Ikatan Darah

IKATAN DARAH

   Untuk perkampungan tempat tinggalku, jam delapan malam telah sepi. Sepulang mengaji dari masjid, tak biasanya Bapak duduk di teras seperti menunggu kami, kulihat ada kilatan amarah di mata Bapak. Setelah mencium tangannya kami masuk diikuti Bapak.

Sini!” bentak Bapak pada kami.

   Dengan jantung yang deg degan aku dan adikku Nashir yang kini duduk di kelas lima Sekolah Dasar, mendekat. Tatapan Bapak membuat kami menunduk tak sanggup mengangkat kepala, dalam hati bertanya-tanya apa gerangan yang membuat Bapak sedemikian marah.

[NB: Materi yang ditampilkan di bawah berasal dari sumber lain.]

Lemma merge_loop_sum mergeMap ids base merged :
  sum_hours (foldl (merge_step mergeMap ids) merged base).*2
  = (sum_hours merged.*2 + sum_hours base)%Qc.
Proof.
  revert merged. induction base as [|g base IH]; intros merged.
  - rewrite sum_hours_nil. cbn [foldl]. ring.
  - cbn [foldl]. rewrite IH, merge_step_sum, sum_hours_cons. ring.
Qed.

(** With hours added exactly, the playtime of the aggregated entries adds
    up to the playtime of the titles, for every list of titles and every
    forest (with or without a cycle). *)
Theorem aggregate_lossless base (mergeMap : MergeMap) :
  sum_hours (aggregate base mergeMap) = sum_hours base.
Proof.
  unfold aggregate, merged_of. rewrite merge_loop_sum.
  rewrite fmap_nil, sum_hours_nil. ring.
Qed.

(** Scenario 1 of the design document: A = 1 (600 min), B = 2 (300 min),
    C = 3 (120 min) and B merged into A give A 15 hours and C 2 hours. *)
Example aggregate_scenario1 :
  map (λ g, (appid g, this (hours g)))
      (aggregate (normalize [mkRawGame 1 "A" (Some 600);
                             mkRawGame 2 "B" (Some 300);
                             mkRawGame 3 "C" (Some 120)]) {[2 := 1]})
  = [(1, (15 # 1)%Q); (3, (2 # 1)%Q)].
Proof. by vm_compute. Qed.

(** *** What the loop leaves in [merged] *)

Lemma contributors_snoc r (mergeMap : MergeMap) base g :
  contributors r mergeMap (base ++ [g])
  = contributors r mergeMap base
    ++ (if decide (findMergeRoot (appid g) mergeMap = r) then [g] else []).
Proof.
  unfold contributors. rewrite filter_app. reflexivity.
Qed.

Siapa di antara kalian yang mengambil Uang Ibu untuk membayar koperasi?” tanya Ayah.
Kami terdiam, karena aku benar-benar tidak tahu uang yang Bapak sebutkan.
Baiklah, karena kalian tidak ada yang mengaku. Bapak akan cambuk kalian berdua.
Sambil mengambil bilah bambu selebar dua jari dengan panjang kurang lebih satu meter. Tak bisa kubayangkan Nashir menerima cambukan Bapak.
Jangan, Pak! Biqis yang mengambil uang itu, Nashir tak salah,” kataku sambil mendorong Nashir agak menjauh.
Anak macam apa kamu, hah? Berani mencuri,” hardik Bapak, sambil mengayunkan bilah bambu berkali-kali ke betisku. Aku menggigit bibir menahan sakit sementara bulir bening tak bisa kutahan meluncur bebas dari kelopak mataku, namun tak sedikitpun aku mengaduh.

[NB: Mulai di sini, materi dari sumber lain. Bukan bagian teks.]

(** C4, as the code has it.  After a touchstart with two points 100 apart,
    a touchmove with two points 80 apart writes the field of view clamped
    from its old value plus (100-80)*0.15, which is an increase by exactly
    that amount when the old value is at most 97 (and at least 27), and
    records 80; a second touchmove at 80 leaves the field of view as it is;
    touchend clears the record; a touchstart with one point records
    nothing; and every later touchmove leaves the store untouched. *)
Theorem pinch_sequence (w : World) (s0 s1 m0 m1 n0 n1 t : Touch) :
  distance s0 s1 = 100 -> distance m0 m1 = 80 -> distance n0 n1 = 80 ->
  exists w1 w2 w3 w4 w5,
    handleTouchStart [s0; s1] w = Some (tt, w1)
    /\ initialTouchDistance w1 = Some 100
    /\ handleTouchMove [m0; m1] w1 = Some (tt, w2)
    /\ fov (camera w2) = clampFov (fov (camera w) + (100 - 80) * ZOOM_SENSITIVITY)
    /\ (27 <= fov (camera w) <= 97 ->
        fov (camera w2) = fov (camera w) + (100 - 80) * 0.15)
    /\ initialTouchDistance w2 = Some 80
    /\ handleTouchMove [n0; n1] w2 = Some (tt, w3)
    /\ fov (camera w3) = fov (camera w2)
    /\ initialTouchDistance w3 = Some 80
    /\ handleTouchEnd w3 = Some (tt, w4)
    /\ initialTouchDistance w4 = None
    /\ handleTouchStart [t] w4 = Some (tt, w5)
    /\ initialTouchDistance w5 = None
    /\ fov (camera w5) = fov (camera w2)
    /\ forall later : list Touch, handleTouchMove later w5 = Some (tt, w5).
Proof.
  intros Hs Hm Hn.
  set (w1 := recording (Some 100) w).
  set (w2 := pinched 100 80 w1).
  set (w3 := pinched 80 80 w2).
  set (w4 := recording None w3).
  exists w1, w2, w3, w4, w4.
  assert (fov (camera w2) = clampFov (fov (camera w) + (100 - 80) * ZOOM_SENSITIVITY))
    as F2 by reflexivity.
  assert (fov (camera w3) = fov (camera w2)) as F3.
  { change (clampFov (fov (camera w2) + (80 - 80) * ZOOM_SENSITIVITY) = fov (camera w2)).
    replace (fov (camera w2) + (80 - 80) * ZOOM_SENSITIVITY) with (fov (camera w2))
      by (unfold ZOOM_SENSITIVITY; lra).
    apply clampFov_inside. rewrite F2. apply clampFov_range. }
  split; [rewrite handleTouchStart_two, Hs; reflexivity |].
  split; [reflexivity |].
  split; [rewrite (handleTouchMove_tracking m0 m1 100 w1 eq_refl), Hm; reflexivity |].
  split; [exact F2 |].
  split.
  { intros Hf. rewrite F2. unfold ZOOM_SENSITIVITY.
    apply clampFov_inside. lra. }
  split; [reflexivity |].
  split; [rewrite (handleTouchMove_tracking n0 n1 80 w2 eq_refl), Hn; reflexivity |].
  split; [exact F3 |].
  split; [reflexivity |].
  split; [apply handleTouchEnd_run |].
  split; [reflexivity |].
  split; [reflexivity |].
  split; [reflexivity |].
  split; [exact F3 |].
  intros later. apply handleTouchMove_idle. reflexivity.
Qed.

Lemma pinch_sequence_witness :
  distance (mkTouch 0 0) (mkTouch 100 0) = 100
  /\ distance (mkTouch 0 0) (mkTouch 80 0) = 80
  /\ exists w2,
       (handleTouchStart [mkTouch 0 0; mkTouch 100 0] ;;
        handleTouchMove [mkTouch 0 0; mkTouch 80 0]) (mounted 1024) = Some (tt, w2)
       /\ fov (camera w2) = 73.
Proof.
  assert (distance (mkTouch 0 0) (mkTouch 100 0) = 100) as D100
    by (apply distance_horizontal; lra).
  assert (distance (mkTouch 0 0) (mkTouch 80 0) = 80) as D80
    by (apply distance_horizontal; lra).
  split; [exact D100 |]. split; [exact D80 |].
  destruct (pinch_sequence (mounted 1024) (mkTouch 0 0) (mkTouch 100 0)
              (mkTouch 0 0) (mkTouch 80 0) (mkTouch 0 0) (mkTouch 80 0)
              (mkTouch 0 0) D100 D80 D80)
    as (w1 & w2 & w3 & w4 & w5 & H1 & _ & H2 & _ & H3 & _).
  exists w2. split.
  - unfold bind. rewrite H1. exact H2.
  - rewrite H3; rewrite mounted_desktop_fov; lra.
Defined.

   Setelah Ibu memelukku, Bapak menghentikan pukulannya. Dengan terpincang-pincang aku dibimbing Ibu masuk kamar. Betisku penuh dengan bilur-bilur merah yang membiru. Ibu mengobatinya dengan ulekan beras dan kencur sambil menangis, begitu pula dengan Nashir ia memelukku sambil terisak-isak.

Kenapa Teteh mengaku? Yang mengambil uang itu aku,” bisiknya.
Ibu terperangah mendengarnya, aku segera membekap mulut Nashir.
ssssstt ... Adek sama Ibu diam saja! jangan sampai Bapak mendengarnya, nanti Nashir kena pukul juga, cukup Teteh saja,” bisikku.
Ibu dan nashir semakin menjadi tangisannya, meski kaki sakit dan perih tapi hatiku senang bisa menyelamatkan adik semata wayangku.
Adek mengambil uang buat apa?” tanyaku.
Maafkan Nashir, Teh, Bu. Nashir melihat teman-teman membeli mainan mobil-mobilan, Nashir pengeeen banget, hingga nekat mengambil uang Ibu,” jawabnya di antara isakannya.

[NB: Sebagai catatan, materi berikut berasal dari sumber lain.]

(** * Spanish crypto tax calculator: FIFO engine and CSV normalizer

    A shallow embedding of [src/webhook.py]: the [Transaction] class, the
    [SimpleTaxEngine] class (FIFO lot matching, gain/loss accumulation,
    summary and tax estimate) and the row loop of [parse_binance_csv].

    Numbers.  The engine is modelled twice.  [Engine] computes on exact
    rationals ([Q]): sums, products, quotients and comparisons are the
    exact ones.  [FloatEngine] is the same code on binary64 floats, with
    the IEEE 754 operations and Python's [round]; it is the model for what
    is said about rounding, overflow and NaN.

    State.  The engine object is a record that every method takes and
    returns; [self.lots] is a finite map from asset names to lot lists. *)

From Stdlib Require Import ZArith QArith Qround Qabs Lqa Ascii Floats.
From stdpp Require Import base gmap strings list.

(** ** Numeric helpers *)

Module Num.

Local Open Scope Q_scope.

(** [x < y] and [x <= y] as booleans, as the Python conditions use them. *)
Definition Qltb (x y : Q) : bool := negb (Qle_bool y x).
Definition Qleb (x y : Q) : bool := Qle_bool x y.

(** Nearest integer, ties to the even neighbour. *)
Definition round_half_even (x : Q) : Z :=
  let f := Qfloor x in
  match Qcompare (x - inject_Z f) (1 # 2) with
  | Lt => f
  | Gt => (f + 1)%Z
  | Eq => if Z.even f then f else (f + 1)%Z
  end.

(** Python's [round(x, ndigits)]. *)
Definition round (x : Q) (ndigits : nat) : Q :=
  let p := inject_Z (10 ^ Z.of_nat ndigits)%Z in
  inject_Z (round_half_even (x * p)) / p.

End Num.

(** ** The engine *)

Module Engine.

Import Num.
Local Open Scope Q_scope.

(** [datetime] values are only stored by the engine, never inspected. *)
Record datetime := mk_datetime {
  year : Z; month : Z; day : Z; hour : Z; minute : Z; second : Z
}.

(** class [Transaction] (lines 29-45). *)
Record Transaction := mk_tx {
  date : datetime;
  asset : string;
  tx_type : string;   (* 'buy', 'sell', 'staking', 'transfer' *)
  amount : Q;
  price_eur : Q;
  fee_eur : Q
}.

   Aku dan Ibu memeluknya, di usianya sangat dipahami keinginannya, sedangkan keuangan kami yang hanya mengandalkan Bapak sebagai buruh tani, bisa mencukupi makan pun sudah sangat beruntung. Ibu memberi Nashir bekal sekolah dua ribu kalau sedang ada uang.

"Jangan diulang lagi, ya! mencuri itu dosa. Di dunia bisa berlepas diri tapi di akhirat tidak," kata Ibu.
Nashir mengangguk, sementara tangisnya makin menjadi.
Bu! Ngapain di situ? Biarkan anak itu merasakan akibatnya,” bentak Bapak dari luar kamar.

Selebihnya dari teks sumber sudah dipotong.